Stored entries
(* ===== verification/ShellSpec.v ===== *)
(** * How the shell reads a command line

    [words] splits a line the way [_parse_input] does, as a function on the
    characters alone.  The routine works in place: what it leaves in the
    buffer and the pointers it hands out are read back as strings and
    compared with [words]. *)

From S2P Require Import Prelude Klib Terminal Kprintf Uprintf Kmalloc Heap Programs.

#[local] Open Scope Z_scope.

(** The argument read so far, as it stands in the buffer, and the number of
    quotes that opened a string in it: so many characters are dropped from
    its front.  A closing quote becomes a blank; a string that is not closed
    takes its argument along. *)
Fixpoint words_from (in_string : bool) (opened : nat) (cur : list Z) (s : list Z) : list (list Z) :=
  match s with
  | [] => if in_string then [] else [drop opened cur]
  | c :: s =>
      if in_string then words_from (negb (c =? 34)) opened (cur ++ [if c =? 34 then 32 else c]) s
      else if c =? 34 then words_from true (S opened) (cur ++ [c]) s
      else if c =? 32 then drop opened cur :: words_from false 0 [] s
      else words_from false opened (cur ++ [c]) s
  end.

(** At most 255 arguments. *)
Definition words (s : list Z) : list (list Z) := take 255 (words_from false 0 [] s).

(** The fields of a line between blanks. *)
Fixpoint fields_from (cur : list Z) (s : list Z) : list (list Z) :=
  match s with
  | [] => [cur]
  | c :: s => if c =? 32 then cur :: fields_from [] s else fields_from (cur ++ [c]) s
  end.
Definition fields : list Z -> list (list Z) := fields_from [].

Lemma words_fields s cur : 34 ∉ s -> words_from false 0 cur s = fields_from cur s.
Proof.
  revert cur. induction s as [|c s IH]; intros cur Hs; [done|]. apply not_elem_of_cons in Hs as [Hc Hs].
  cbn [words_from fields_from]. rewrite (proj2 (Z.eqb_neq c 34)) by done.
  destruct (c =? 32); [|by apply IH]. f_equal. by apply IH.
Qed.

(** A field that begins and ends with a quote loses the first and ends with
    a blank. *)
Lemma words_quoted cur s : 34 ∉ s -> words_from true 1 (34 :: cur) (s ++ [34]) = [cur ++ s ++ [32]].
Proof.
  revert cur. induction s as [|c s IH]; intros cur Hs; [done|]. apply not_elem_of_cons in Hs as [Hc Hs].
  cbn [words_from app]. rewrite (proj2 (Z.eqb_neq c 34)) by done. cbn [negb].
  change (34 :: cur ++ [c]) with (34 :: (cur ++ [c])). rewrite IH by done. by rewrite <- app_assoc.
Qed.

(** ** Strings in the buffer *)

Lemma c_string_app s rest : 0 ∉ s -> c_string (s ++ 0 :: rest) = Some s.
Proof.
  intros Hs. unfold c_string. rewrite (strlen_cstr _ s) by (split; [done|by exists rest]). cbn.
  by rewrite Nat2Z.id, take_app_length.
Qed.

Definition args_of (input : list Z) (argv : list Z) : option (list (list Z)) :=
  mapM (fun a => c_string (drop (Z.to_nat a) input)) argv.

Lemma args_of_cons input a argv s l : c_string (drop (Z.to_nat a) input) = Some s -> args_of input argv = Some l ->
  args_of input (a :: argv) = Some (s :: l).
Proof. intros E1 E2. unfold args_of in *. cbn. by rewrite E1, E2. Qed.

(** An argument that starts [k] characters into [cur]. *)
Lemma arg_string_at pre k cur rest : 0 ∉ cur -> (k <= length cur)%nat ->
  c_string (drop (Z.to_nat (Z.of_nat (length pre) + Z.of_nat k)) (pre ++ cur ++ 0 :: rest)) = Some (drop k cur).
Proof.
  intros H0 Hk. replace (Z.to_nat _) with (length pre + k)%nat by lia. rewrite <- drop_drop, drop_app_length.
  rewrite drop_app_le by lia. apply c_string_app. intros Hin. apply H0. by apply (subseteq_drop k).
Qed.

(** ** The loop *)

Lemma loop_next {S A B} fuel (body : A -> M S (A + B)) a s a' s' : body a s = Ok (inl a', s') ->
  loop (Datatypes.S fuel) body a s = loop fuel body a' s'.
Proof. intros E. cbn [loop]. by rewrite (bind_ok _ _ _ _ _ E). Qed.

Lemma loop_stop {S A B} fuel (body : A -> M S (A + B)) a s b s' : body a s = Ok (inr b, s') ->
  loop (Datatypes.S fuel) body a s = Ok (b, s').
Proof. intros E. cbn [loop]. by rewrite (bind_ok _ _ _ _ _ E). Qed.

(** One round, at the character [c] behind [pre ++ cur]. *)
Lemma parse_step_at len (q : bool) start argv p c tail : 0 <= len -> let i := Z.of_nat (length p) in
  i < len -> (length argv < 255)%nat ->
  parse_step len (mkParse i start q argv) (p ++ c :: tail) = Ok (
    if q then
      if c =? 34 then (inl (mkParse (i + 1) start false argv), p ++ 32 :: tail)
      else (inl (mkParse (i + 1) start true argv), p ++ c :: tail)
    else if c =? 34 then (inl (mkParse (i + 1) (start + 1) true argv), p ++ c :: tail)
    else if c =? 32 then (inl (mkParse (i + 1) (i + 1) false (argv ++ [start])), p ++ 0 :: tail)
    else if c =? 0 then (inr (argv ++ [start]), p ++ c :: tail)
    else (inl (mkParse (i + 1) start false argv), p ++ c :: tail)).
Proof.
  intros Hl i Hi Ha. unfold parse_step, MAX_ARGV. rewrite (proj2 (Z.ltb_lt i len)), (proj2 (Z.ltb_lt _ (256 - 1))) by lia.
  cbn [andb]. assert (Hg : (p ++ c :: tail) !! Z.to_nat i = Some c) by (unfold i; rewrite Nat2Z.id; apply list_lookup_middle; done).
  rewrite (bind_ok _ _ _ _ _ (arr_get_ok _ i c ltac:(lia) Hg)).
  assert (Hset : forall v, arr_set i v (p ++ c :: tail) = Ok (tt, p ++ v :: tail)).
  { intros v. rewrite arr_set_ok by (rewrite length_app; cbn; lia). unfold i. rewrite Nat2Z.id.
    rewrite insert_app_r_alt, Nat.sub_diag by lia. done. }
  destruct q; [rewrite orb_true_r|rewrite orb_false_r]; cbn [negb].
  - destruct (c =? 34); [|done]. by rewrite (bind_ok _ _ _ _ _ (Hset 32)).
  - destruct (c =? 34); [done|]. destruct (c =? 32); [by rewrite (bind_ok _ _ _ _ _ (Hset 0))|]. by destruct (c =? 0).
Qed.

Lemma parse_step_done len i start q argv d : len <= i \/ (255 <= length argv)%nat ->
  parse_step len (mkParse i start q argv) d = Ok (inr argv, d).
Proof.
  intros Hd. unfold parse_step, MAX_ARGV.
  destruct (Z.ltb_spec i len), (Z.ltb_spec (Z.of_nat (length argv)) (256 - 1)); try done. lia.
Qed.

(** From inside an argument: before it [pre], of it [cur], and [s] to
    come. *)
Definition parsed (pre rest : list Z) (offs : list Z) (n : nat) (ws : list (list Z)) (r : res (list Z * list Z)) : Prop :=
  exists offs' body, r = Ok (offs ++ offs', pre ++ body ++ 0 :: rest) /\ length body = n /\
    (length (offs ++ offs') <= 255)%nat /\ args_of (pre ++ body ++ 0 :: rest) offs' = Some (take (255 - length offs) ws).

Lemma parsed_stop pre rest offs body ws : (255 <= length offs <= 255)%nat \/ ws = [] /\ (length offs <= 255)%nat ->
  parsed pre rest offs (length body) ws (Ok (offs, pre ++ body ++ 0 :: rest)).
Proof.
  intros Ho. exists [], body. rewrite app_nil_r. split; [done|]. split; [done|]. split; [lia|].
  destruct Ho as [Ho|[-> _]]; [by replace (255 - length offs)%nat with O by lia|by rewrite take_nil].
Qed.

Lemma parsed_space pre rest offs cur k n ws r : 0 ∉ cur -> (k <= length cur)%nat -> (length offs < 255)%nat ->
  parsed (pre ++ cur ++ [0]) rest (offs ++ [Z.of_nat (length pre) + Z.of_nat k]) n ws r ->
  parsed pre rest offs (length cur + S n) (drop k cur :: ws) r.
Proof.
  intros Hc Hk Ho (offs' & body & -> & Hb & Hl & Ha).
  assert (E : (pre ++ cur ++ [0]) ++ body ++ 0 :: rest = pre ++ (cur ++ 0 :: body) ++ 0 :: rest) by by rewrite <- !app_assoc.
  exists ((Z.of_nat (length pre) + Z.of_nat k) :: offs'), (cur ++ 0 :: body). rewrite E in Ha |- *.
  rewrite <- (app_assoc offs) in Hl |- *. split; [done|]. split; [rewrite length_app; cbn; lia|]. split; [exact Hl|].
  rewrite length_app in Ha. cbn [length] in Ha. destruct (255 - length offs)%nat as [|m] eqn:Em; [lia|].
  replace (255 - (length offs + 1))%nat with m in Ha by lia. cbn [take]. apply args_of_cons; [|exact Ha].
  rewrite <- (app_assoc cur). by apply arg_string_at.
Qed.

(** The terminator ends the line, or an unfinished string. *)
Lemma parse_end q k cur pre offs rest fuel : 0 ∉ cur -> (k <= length cur)%nat -> (length offs < 255)%nat ->
  parsed pre rest offs (length cur) (words_from q k cur [])
    (loop (S (S fuel)) (parse_step (Z.of_nat (length pre + length cur) + 1))
      (mkParse (Z.of_nat (length (pre ++ cur))) (Z.of_nat (length pre) + Z.of_nat k) q offs) ((pre ++ cur) ++ 0 :: rest)).
Proof.
  intros Hcur Hk Ho. destruct q.
  - erewrite loop_next by (rewrite parse_step_at; [reflexivity|rewrite ?length_app; lia..]).
    change (0 =? 34) with false. erewrite loop_stop by (apply parse_step_done; rewrite length_app; lia).
    rewrite <- app_assoc. apply parsed_stop. right. split; [done|lia].
  - erewrite loop_stop by (rewrite parse_step_at; [reflexivity|rewrite ?length_app; lia..]).
    rewrite <- app_assoc. cbn [words_from]. exists [Z.of_nat (length pre) + Z.of_nat k], cur.
    split; [done|]. split; [done|]. split; [rewrite length_app; cbn; lia|].
    destruct (255 - length offs)%nat as [|m] eqn:Em; [lia|].
    cbn [take]. rewrite take_nil. by apply args_of_cons; [apply arg_string_at|].
Qed.

Lemma parse_from s : forall q k cur pre offs rest fuel,
  0 ∉ cur -> 0 ∉ s -> (k <= length cur)%nat -> (length offs <= 255)%nat -> (length s + 2 <= fuel)%nat ->
  parsed pre rest offs (length cur + length s) (words_from q k cur s)
    (loop fuel (parse_step (Z.of_nat (length pre + length cur + length s) + 1))
      (mkParse (Z.of_nat (length (pre ++ cur))) (Z.of_nat (length pre) + Z.of_nat k) q offs)
      (pre ++ cur ++ s ++ 0 :: rest)).
Proof.
  induction s as [|c s IH]; intros q k cur pre offs rest fuel Hcur Hs Hk Ho Hf;
    destruct fuel as [|fuel]; try (cbn in Hf; lia); (destruct (decide (length offs = 255%nat)) as [Hfull|Hfull];
    [rewrite (loop_stop _ _ _ _ offs (pre ++ cur ++ _)) by (apply parse_step_done; lia);
     rewrite (app_assoc cur _ (0 :: rest)), <- length_app; apply parsed_stop; lia|]).
  - destruct fuel as [|fuel]; [cbn in Hf; lia|]. cbn [app length]. rewrite app_assoc, !Nat.add_0_r. apply parse_end; [done|done|lia].
  - apply not_elem_of_cons in Hs as [Hc0 Hs].
    assert (Hnext : forall q' k' x f, (k' <= length (cur ++ [x]))%nat -> x <> 0 -> (length s + 2 <= f)%nat ->
      parsed pre rest offs (length cur + S (length s)) (words_from q' k' (cur ++ [x]) s)
        (loop f (parse_step (Z.of_nat (length pre + length cur + S (length s)) + 1))
          (mkParse (Z.of_nat (length (pre ++ cur)) + 1) (Z.of_nat (length pre) + Z.of_nat k') q' offs)
          ((pre ++ cur) ++ x :: s ++ 0 :: rest))).
    { intros q' k' x f Hk' Hx Hf'. specialize (IH q' k' (cur ++ [x]) pre offs rest f).
      replace (length (pre ++ cur ++ [x])) with (length pre + (length cur + 1))%nat in IH by (rewrite !length_app; cbn; lia).
      rewrite !length_app in IH |- *. cbn [length] in IH. rewrite <- !app_assoc in IH |- *. cbn [app] in IH.
      replace (length cur + S (length s))%nat with (length cur + 1 + length s)%nat by lia.
      replace (length pre + length cur + S (length s))%nat with (length pre + (length cur + 1) + length s)%nat by lia.
      replace (Z.of_nat (length pre + length cur) + 1) with (Z.of_nat (length pre + (length cur + 1))) by lia.
      apply IH; [|done|rewrite length_app in Hk'; cbn in Hk'; lia|done|done]. rewrite elem_of_app, list_elem_of_singleton. intros [?|?]; congruence. }
    cbn [app length]. rewrite app_assoc. cbn [words_from].
    assert (E := fun st => parse_step_at (Z.of_nat (length pre + length cur + S (length s)) + 1) q st offs (pre ++ cur) c
      (s ++ 0 :: rest) ltac:(lia) ltac:(rewrite length_app; lia) ltac:(lia)).
    destruct q.
    { destruct (Z.eqb_spec c 34) as [->|Hc]; erewrite loop_next by apply E; cbn [negb]; apply Hnext; try done; rewrite ?length_app; cbn in *; lia. }
    destruct (Z.eqb_spec c 34) as [->|Hc].
    { erewrite loop_next by apply E. replace (Z.of_nat (length pre) + Z.of_nat k + 1) with (Z.of_nat (length pre) + Z.of_nat (S k)) by lia.
      apply Hnext; try done; rewrite ?length_app; cbn in *; lia. }
    destruct (Z.eqb_spec c 32) as [->|Hc2].
    { erewrite loop_next by apply E. apply parsed_space; try done; [lia|].
      specialize (IH false 0%nat [] (pre ++ cur ++ [0]) (offs ++ [Z.of_nat (length pre) + Z.of_nat k]) rest fuel).
      rewrite app_nil_r, !length_app in IH. cbn [length app Z.of_nat] in IH. rewrite <- !app_assoc in IH |- *. cbn [app] in IH.
      rewrite length_app. replace (Z.of_nat (length pre + length cur) + 1) with (Z.of_nat (length pre + (length cur + 1)) + 0) by lia.
      replace (length pre + length cur + S (length s))%nat with (length pre + (length cur + 1) + 0 + length s)%nat by lia.
      rewrite <- (app_assoc cur) in IH. rewrite Z.add_0_r in IH |- *. cbn in Hf. apply IH; [apply not_elem_of_nil|done|lia|lia|lia]. }
    rewrite (proj2 (Z.eqb_neq c 0)) in E by done. erewrite loop_next by apply E.
    apply Hnext; try done; rewrite ?length_app; cbn in *; lia.
Qed.

Lemma parse_input_run line rest : 0 ∉ line -> exists argv body,
  _parse_input (line ++ 0 :: rest) = Ok (argv, body ++ 0 :: rest) /\ length body = length line /\
  (length argv <= 255)%nat /\ args_of (body ++ 0 :: rest) argv = Some (words line).
Proof.
  intros H0. unfold _parse_input, bind_ at 1, get_, bind_, lift_opt.
  rewrite (strlen_cstr _ line) by (split; [done|by exists rest]).
  destruct (parse_from line false 0 [] [] [] rest (S (Z.to_nat (Z.of_nat (length line) + 1))))
    as (argv & body & E & Hb & Hl & Ha); [apply not_elem_of_nil|done|cbn; lia..|].
  exists argv, body. by split; [exact E|].
Qed.

(** C14: [_parse_input] splits every line as [words] says: it stays inside
    the line it works on, hands out at most 255 arguments, and each, read
    from where its pointer shows, is the string expected.  Without quotes
    these are the fields between blanks. *)
Theorem parse_input_splits line rest : 0 ∉ line ->
  (exists argv body, _parse_input (line ++ 0 :: rest) = Ok (argv, body ++ 0 :: rest) /\ length body = length line /\
     (length argv <= 255)%nat /\ args_of (body ++ 0 :: rest) argv = Some (words line)) /\
  (34 ∉ line -> words line = take 255 (fields line)).
Proof. intros H0. split; [by apply parse_input_run|]. intros Hq. unfold words. by rewrite words_fields. Qed.

(** [write_to /a "b c"]: the second argument ends with a blank. *)
Definition demo_line : list Z := keys "write_to /a " ++ [34] ++ keys "b c" ++ [34].

Lemma parse_input_splits_witness : exists argv body, _parse_input (demo_line ++ [0; 7; 7]) = Ok (argv, body ++ [0; 7; 7]) /\
  args_of (body ++ [0; 7; 7]) argv = Some [keys "write_to"; keys "/a"; keys "b c "].
Proof.
  destruct (parse_input_splits demo_line [7; 7]) as [(argv & body & E & _ & _ & Ha) _];
    [apply (bool_decide_unpack _); vm_compute; done|]. exists argv, body. split; [exact E|exact Ha].
Defined.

**Goal of the exercise**
Search the entries for "Definition" and copy each matching line.

**Solution for this problem**
Definition words (s : list Z) : list (list Z) := take 255 (words_from false 0 [] s).
Definition fields : list Z -> list (list Z) := fields_from [].
Definition args_of (input : list Z) (argv : list Z) : option (list (list Z)) :=
Definition parsed (pre rest : list Z) (offs : list Z) (n : nat) (ws : list (list Z)) (r : res (list Z * list Z)) : Prop :=
Definition demo_line : list Z := keys "write_to /a " ++ [34] ++ keys "b c" ++ [34].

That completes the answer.